The ball burst, spraying machines in all directions. They ran down the walls, grabbing or biting the heads and necks of burrowing ferriers that had leaned too far out. Chaxium and Ladyspiller didn’t have orders for their fairanquin, because it was utterly unclear what exactly was happening or had happened.

As with the cloaking theory the simplest explanation was that Clove had installed a teleportation spell inside a heartbox and had her ferals cozy up tightly enough to get inside its radius. Simple, and significantly wrong.

“Let’s not get washed away,” Ladyspiller suggested as she urged Damseltry to pull them airborne on thrumming wings. There was only time enough to clear the coursing wave of the ball’s collapse, not the flight path of the ferrier directly targeting them.

“What is that!?” the gigagoyles in the fairanquin asked as one. A good question that, unanswerable by either of their fairy captains. They’d never seen such a ferrier either, as electric as a severed sparking power line, as serpentine too, with segmented jaws dripping something that made the fairies’ skin crawl with recognition.

This flying worm, body segments spinning asynchronously, flashing with every neon color all the downtowns of the world had ever seen, collided with the fairanquin midair, mandibles first. It ferociously ground away at Cosmos Pops’s exterior, the shriek of metal on metal getting both arm ferriers to reach up and strike down with their equipped weapons. The light show worm lurched and flopped, deftly avoiding the guillotine blow. Then it jetted away and disappeared right in front of them, into a flickering hole in… perhaps reality?

“Fly us out of here!” the legs begged, least happy about the dueling swarms of ferriers below.
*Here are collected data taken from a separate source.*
(* ===== verification/Hmp.v ===== *)
(** * The monitor commands (plugin/extra_hmp.c) and the memory logger
      switch (plugin/memory.c)

    Each command reads its arguments from the monitor and calls one
    component.  Their effects on the state that outlives a command are
    composed here: the two service threads, the switch of the memory
    logger, and the heap the lists are built on. *)

From S2P Require Import Prelude GuestMem LinuxX86 PageTable ListH Text Tasks Modules NetDev.
From S2P Require Import Float32 MemUsage CpuUsage Config SyscallChecker Daemon.

(** The arguments of the ioctl KVM_MEM_LOGGER, latest first. *)
Definition mem_logger (action : Z) (ioctls : list Z) : list Z := action :: ioctls.

(** [cpu_usage_handle]: what the thread prints when it could be created. *)
Definition cpu_usage_handle (pthread_create : Z) (m0 m1 m2 : ram) : res string :=
  if negb (pthread_create =? 0) then Ok EmptyString else cpu_usage_thread m0 m1 m2.

Record vmi := Vmi {
  v_hosts : hosts;
  v_checker : checker;
  v_listener : listener;
  v_ioctls : list Z
}.

Definition vmi_init : vmi := Vmi (Hosts empty_heap empty_heap) checker_init listener_init [].

(** A command with its arguments; [QDict] integers are 64-bit signed. *)
Inductive command :=
| list_process
| list_modules_cmd
| check_syscall (action : string)
| top
| free_cmd
| read_data (addr_class addr_type : string) (size addr : Z)
| trans_addr_cmd (gva cr3 : Z)
| hostname
| ifconfig
| listen (action : string)
| mem_logger_cmd (action : string).

(** What the host's thread calls return to a command. *)
Record syscalls := Syscalls { create : Z; cancel_rc : Z; join_rc : Z }.

Definition hmp_syscall_checker (fuel : nat) (m : ram) (rc : syscalls) (action : string)
    (c : checker) : res (checker * string) :=
  if decide (action = "start") then
    c' ← syscall_checker_start fuel m (create rc) c; Ok (c', EmptyString)
  else if decide (action = "stop") then
    Ok (syscall_checker_stop (cancel_rc rc) (join_rc rc) c, EmptyString)
  else Ok (c, "Usage: check_syscall start|stop." +:+ nl).

Definition hmp_listen (rc : syscalls) (action : string) (l : listener) : listener * string :=
  if decide (action = "start") then (listener_start (create rc) l, EmptyString)
  else if decide (action = "stop") then
    (listener_stop (cancel_rc rc) (join_rc rc) l, EmptyString)
  else (l, "Usage: listen start|stop." +:+ nl).

Definition hmp_mem_logger (action : string) (ioctls : list Z) : list Z * string :=
  if decide (action = "start") then
    (mem_logger 1 ioctls, "Waiting..." +:+ nl +:+ "Mem-Logger Started." +:+ nl)
  else if decide (action = "stop") then
    (mem_logger 2 ioctls, "Waiting..." +:+ nl +:+ "Mem-Logger Stopped." +:+ nl)
  else (ioctls, "Usage: mem-logger start|stop." +:+ nl).

Definition hmp_read_data (m : ram) (addr_class addr_type : string) (size addr : Z) : res string :=
  let addr_size := u64 size in
  let addr_base := u64 addr in
  val ← read_gpa_ul m addr_base;
  Ok (addr_class +:+ ", " +:+ addr_type +:+ ", " +:+ fmt_d addr_size +:+ ", 0x" +:+
      fmt_016lx addr_base +:+ ", 0x" +:+ fmt_016lx val +:+ nl).

Definition hmp_trans_addr (m : ram) (gva0 cr30 : Z) : res string :=
  let gva := u64 gva0 in
  let cr3 := u64 cr30 in
  gpa ← trans_addr m gva cr3;
  Ok ("gva: 0x" +:+ fmt_016lx gva +:+ nl +:+ "cr3: 0x" +:+ fmt_016lx cr3 +:+ nl +:+
      "gpa: 0x" +:+ fmt_016lx gpa +:+ nl).

(** A command run while the guest's memory is [m]; [m1] and [m2] are later
    contents, read by the thread of [top].  The string is what the command
    itself prints; the two services print to their own logs. *)
Definition run_command (fuel : nat) (m m1 m2 : ram) (rc : syscalls) (c : command) : st vmi string :=
  fun s =>
  match c with
  | list_process =>
      r ← on_tasks (list_tasks fuel m) (v_hosts s);
      Ok (r.1, Vmi r.2 (v_checker s) (v_listener s) (v_ioctls s))
  | list_modules_cmd =>
      r ← list_modules fuel m (v_hosts s);
      Ok (r.1, Vmi r.2 (v_checker s) (v_listener s) (v_ioctls s))
  | check_syscall action =>
      r ← hmp_syscall_checker fuel m rc action (v_checker s);
      Ok (r.2, Vmi (v_hosts s) r.1 (v_listener s) (v_ioctls s))
  | top => o ← cpu_usage_handle (create rc) m m1 m2; Ok (o, s)
  | free_cmd => o ← mem_usage_handle fuel m; Ok (o, s)
  | read_data cl ty size addr => o ← hmp_read_data m cl ty size addr; Ok (o, s)
  | trans_addr_cmd gva cr3 => o ← hmp_trans_addr m gva cr3; Ok (o, s)
  | hostname =>
      r ← on_tasks (print_hostname fuel m) (v_hosts s);
      Ok (r.1, Vmi r.2 (v_checker s) (v_listener s) (v_ioctls s))
  | ifconfig => o ← print_net_device fuel m; Ok (o, s)
  | listen action =>
      let r := hmp_listen rc action (v_listener s) in
      Ok (r.2, Vmi (v_hosts s) (v_checker s) r.1 (v_ioctls s))
  | mem_logger_cmd action =>
      let r := hmp_mem_logger action (v_ioctls s) in
      Ok (r.2, Vmi (v_hosts s) (v_checker s) (v_listener s) r.1)
  end.

(** A session: commands, each with the memory and the results of its time. *)
Record event := Event {
  e_cmd : command; e_ram : ram; e_ram1 : ram; e_ram2 : ram; e_rc : syscalls }.

Fixpoint session (fuel : nat) (es : list event) : st vmi (list string) :=
  match es with
  | [] => mret []
  | e :: es =>
      o ← run_command fuel (e_ram e) (e_ram1 e) (e_ram2 e) (e_rc e) (e_cmd e);
      os ← session fuel es;
      mret (o :: os)
  end.

(** ** Properties *)

(** The commands that leave a component alone. *)
Definition touches_checker (c : command) : bool :=
  match c with check_syscall a => bool_decide (a = "start" \/ a = "stop") | _ => false end.
Definition touches_listener (c : command) : bool :=
  match c with listen a => bool_decide (a = "start" \/ a = "stop") | _ => false end.

(** The checker's flag says whether a checker thread was ever created. *)
Definition checker_ok (c : checker) : Prop :=
  (is_check_started c = 1 /\ tid c <> NoThread) \/ (is_check_started c = 0 /\ tid c = NoThread).

Lemma checker_start_ok fuel m rc c c' :
  syscall_checker_start fuel m rc c = Ok c' -> checker_ok c -> checker_ok c'.
Proof.
  unfold syscall_checker_start. intros H [[H1 H2]|[H1 H2]]; rewrite H1 in H; cbn [Z.eqb Pos.eqb] in H.
  - injection H as <-. left. done.
  - apply bind_Ok_inv in H as (n & _ & H). apply bind_Ok_inv in H as (sh & _ & H).
    destruct (rc =? 0); injection H as <-; [left|right]; done.
Qed.

Lemma checker_stop_ok c j k : checker_ok k -> checker_ok (syscall_checker_stop c j k).
Proof.
  unfold syscall_checker_stop. intros [[H1 H2]|[H1 H2]]; rewrite H1; cbn [Z.eqb Pos.eqb].
  - left. destruct (c =? 0), (j =? 0); cbn; try done. split; [done|]. by destruct (tid k).
  - right. done.
Qed.

Definition vmi_ok (s : vmi) : Prop :=
  checker_ok (v_checker s) /\ listener_ok (v_listener s) /\
  Forall (fun a => a = 1 \/ a = 2) (v_ioctls s).

Lemma hmp_listen_ok rc action l : listener_ok l -> listener_ok (hmp_listen rc action l).1.
Proof.
  intros H. unfold hmp_listen. case_decide; [exact (listener_ok_step (LStart _) l H)|].
  case_decide; [exact (listener_ok_step (LStop _ _) l H)|done].
Qed.

Lemma hmp_checker_ok fuel m rc action c r :
  hmp_syscall_checker fuel m rc action c = Ok r -> checker_ok c -> checker_ok r.1.
Proof.
  unfold hmp_syscall_checker. intros H Hc. case_decide.
  - apply bind_Ok_inv in H as (c' & H & E). injection E as <-. by eapply checker_start_ok.
  - case_decide; injection H as <-; [by apply checker_stop_ok|done].
Qed.

Lemma run_command_ok fuel m m1 m2 rc c s o s' :
  run_command fuel m m1 m2 rc c s = Ok (o, s') -> vmi_ok s -> vmi_ok s'.
Proof.
  intros H (Hc & Hl & Hi). destruct c; cbn [run_command] in H;
    try (apply bind_Ok_inv in H as (r & Hr & H)); injection H as <- <-; split_and!; cbn;
    try done.
  - by eapply hmp_checker_ok.
  - by apply hmp_listen_ok.
  - unfold hmp_mem_logger, mem_logger. repeat case_decide; cbn; auto.
Qed.

(** ** Claims *)

(** A session of monitor commands keeps the services' state coherent.
    After any sequence of commands that returned, whatever the guest's
    memory and the thread calls' results: each service's flag agrees with
    its thread, and the only values the memory logger's ioctl was given are
    its start and stop codes. *)
Theorem session_invariant fuel es os s' :
  session fuel es vmi_init = Ok (os, s') -> vmi_ok s' /\ length os = length es.
Proof.
  assert (H0 : vmi_ok vmi_init).
  { split_and!; [right; done|apply listener_ok_init|constructor]. }
  revert H0. generalize vmi_init. revert os. induction es as [|e es IH]; intros os s H0 H.
  - injection H as <- <-. done.
  - apply st_bind_inv in H as (o & s1 & Ho & H). apply st_bind_inv in H as (os1 & s2 & Hs & H).
    injection H as <- <-. destruct (IH _ _ (run_command_ok _ _ _ _ _ _ _ _ _ Ho H0) Hs) as [Hok Hlen].
    split; [done|]. cbn. by rewrite Hlen.
Qed.

(** No command but the start and stop of a service touches it: listing
    tasks, modules, devices, names, usage or memory, translating addresses,
    and a mistyped action leave both services as they were. *)
Theorem commands_leave_services fuel m m1 m2 rc c s o s' :
  run_command fuel m m1 m2 rc c s = Ok (o, s') ->
  (touches_checker c = false -> v_checker s' = v_checker s) /\
  (touches_listener c = false -> v_listener s' = v_listener s).
Proof.
  intros H. destruct c; cbn [run_command] in H;
    try (apply bind_Ok_inv in H as (r & Hr & H)); injection H as <- <-; split; cbn; try done;
    intros Ht; apply bool_decide_eq_false in Ht.
  - unfold hmp_syscall_checker in Hr. rewrite !decide_False in Hr by tauto. by injection Hr as <-.
  - unfold hmp_listen. by rewrite !decide_False by tauto.
Qed.

(** ** Examples *)

Definition demo_session : list event :=
  map (fun c => Event c demo_task_ram demo_task_ram demo_task_ram (Syscalls 0 0 0))
    [list_process; listen "start"; listen "sotp"; mem_logger_cmd "start"; listen "stop"].

Definition demo_end : list string * vmi :=
  match session 5 demo_session vmi_init with Ok r => r | Err _ => ([], vmi_init) end.

Lemma session_invariant_witness : vmi_ok demo_end.2 /\ length demo_end.1 = 5%nat.
Proof. apply (session_invariant 5 demo_session demo_end.1 demo_end.2). vm_compute. reflexivity. Defined.

Lemma commands_leave_services_witness :
  (touches_checker (trans_addr_cmd demo_va (__va 0x1000)) = false -> v_checker vmi_init = v_checker vmi_init) /\
  (touches_listener (trans_addr_cmd demo_va (__va 0x1000)) = false -> v_listener vmi_init = v_listener vmi_init).
Proof.
  apply (commands_leave_services 5 demo_page_ram demo_page_ram demo_page_ram (Syscalls 0 0 0)
    (trans_addr_cmd demo_va (__va 0x1000)) vmi_init
    (match hmp_trans_addr demo_page_ram demo_va (__va 0x1000) with Ok o => o | _ => EmptyString end)).
  vm_compute. reflexivity.
Defined.
(** A deleted or moved slot is first marked invalid in the table in use. *)
Definition invalidate (slots : kvm_memslots) (i : Z) : res kvm_memslots :=
  s ← id_to_memslot slots i;
  let s' := with_flags s.2 (Z.lor (flags s.2) KVM_MEMSLOT_INVALID) in
  update_memslots (Memslots (generation slots) (<[s.1 := s']> (memslots slots)) (id_to_index slots))
    None (generation slots).

(** Installation of the change.  [slots] is the copy [update_memslots]
    works on, without the invalid mark, [k] the table in use. *)
Definition install (o : outcomes) (k slots : kvm_memslots) (c : kvm_mr_change)
    (new : kvm_memory_slot) : res (kvm_memslots * Z) :=
  match kvm_arch_prepare_memory_region o new c with
  | inl r => Ok (k, r)
  | inr new =>
      if negb (retires c) && negb (dup_ok o) then Ok (k, - ENOMEM)
      else
        let new := match c with KVM_MR_DELETE => with_bitmap new None | _ => new end in
        k' ← update_memslots slots (Some new) (generation k);
        Ok (k', if relocates c then iommu o else 0)
  end.

Definition __kvm_set_memory_region (o : outcomes) (k : kvm_memslots)
    (mem : kvm_userspace_memory_region) : res (kvm_memslots * Z) :=
  if negb (check_memory_region_flags mem =? 0) then Ok (k, check_memory_region_flags mem)
  else if negb (sane_region o mem) then Ok (k, - EINVAL)
  else
    s ← id_to_memslot k (slot mem);
    let old := s.2 in
    let new := new_slot old mem in
    match region_change old new mem with
    | inl r => Ok (k, r)
    | inr c =>
        if relocates c && existsb (overlaps new) (live (memslots k)) then Ok (k, - EEXIST)
        else
          match set_up_slot o c new mem with
          | None => Ok (k, - ENOMEM)
          | Some new =>
              if retires c then
                if dup_ok o then
                  k' ← invalidate k (slot mem); install o k' k c new
                else Ok (k, - ENOMEM)
              else install o k k c new
          end
    end.

Definition kvm_vm_ioctl_set_memory_region (o : outcomes) (k : kvm_memslots)
    (mem : kvm_userspace_memory_region) : res (kvm_memslots * Z) :=
  if KVM_USER_MEM_SLOTS <=? slot mem then Ok (k, - EINVAL) else __kvm_set_memory_region o k mem.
“Our ceiling’s low, we can’t let the wind take us,” Lady reminded them. “Gigafive, any ideas about what just attacked us?” Their sidekick gigagoyle had been by their side for years now, and seen plenty of strange things. Maybe he knew what was familiar about it.

“I don’t see Nestledown anywhere,” Chaxium added, trying to handle the battle while Lady did her impromptu investigation. “Put us into a glide so we can pick off ferriers that pounced ours out of their nests.” Everyone followed through, the turn requiring they run along the ice wall given the suddenly cramped battlefield.

As they swooped the gigagoyles got their wits about them, started targeting foes to throw Clipwing at while they used Earshears to pluck more off their allies.

“Bandoleers and belt, lash at anyone that goes for the heartbox,” Chaxium advised, “especially that worm thing.” The equipped ferriers confirmed, prickling, heads swiveling to create 360 degrees of awareness. Mention of the worm returned some awareness to Gigafive, who remembered that Lady was in need of his expertise.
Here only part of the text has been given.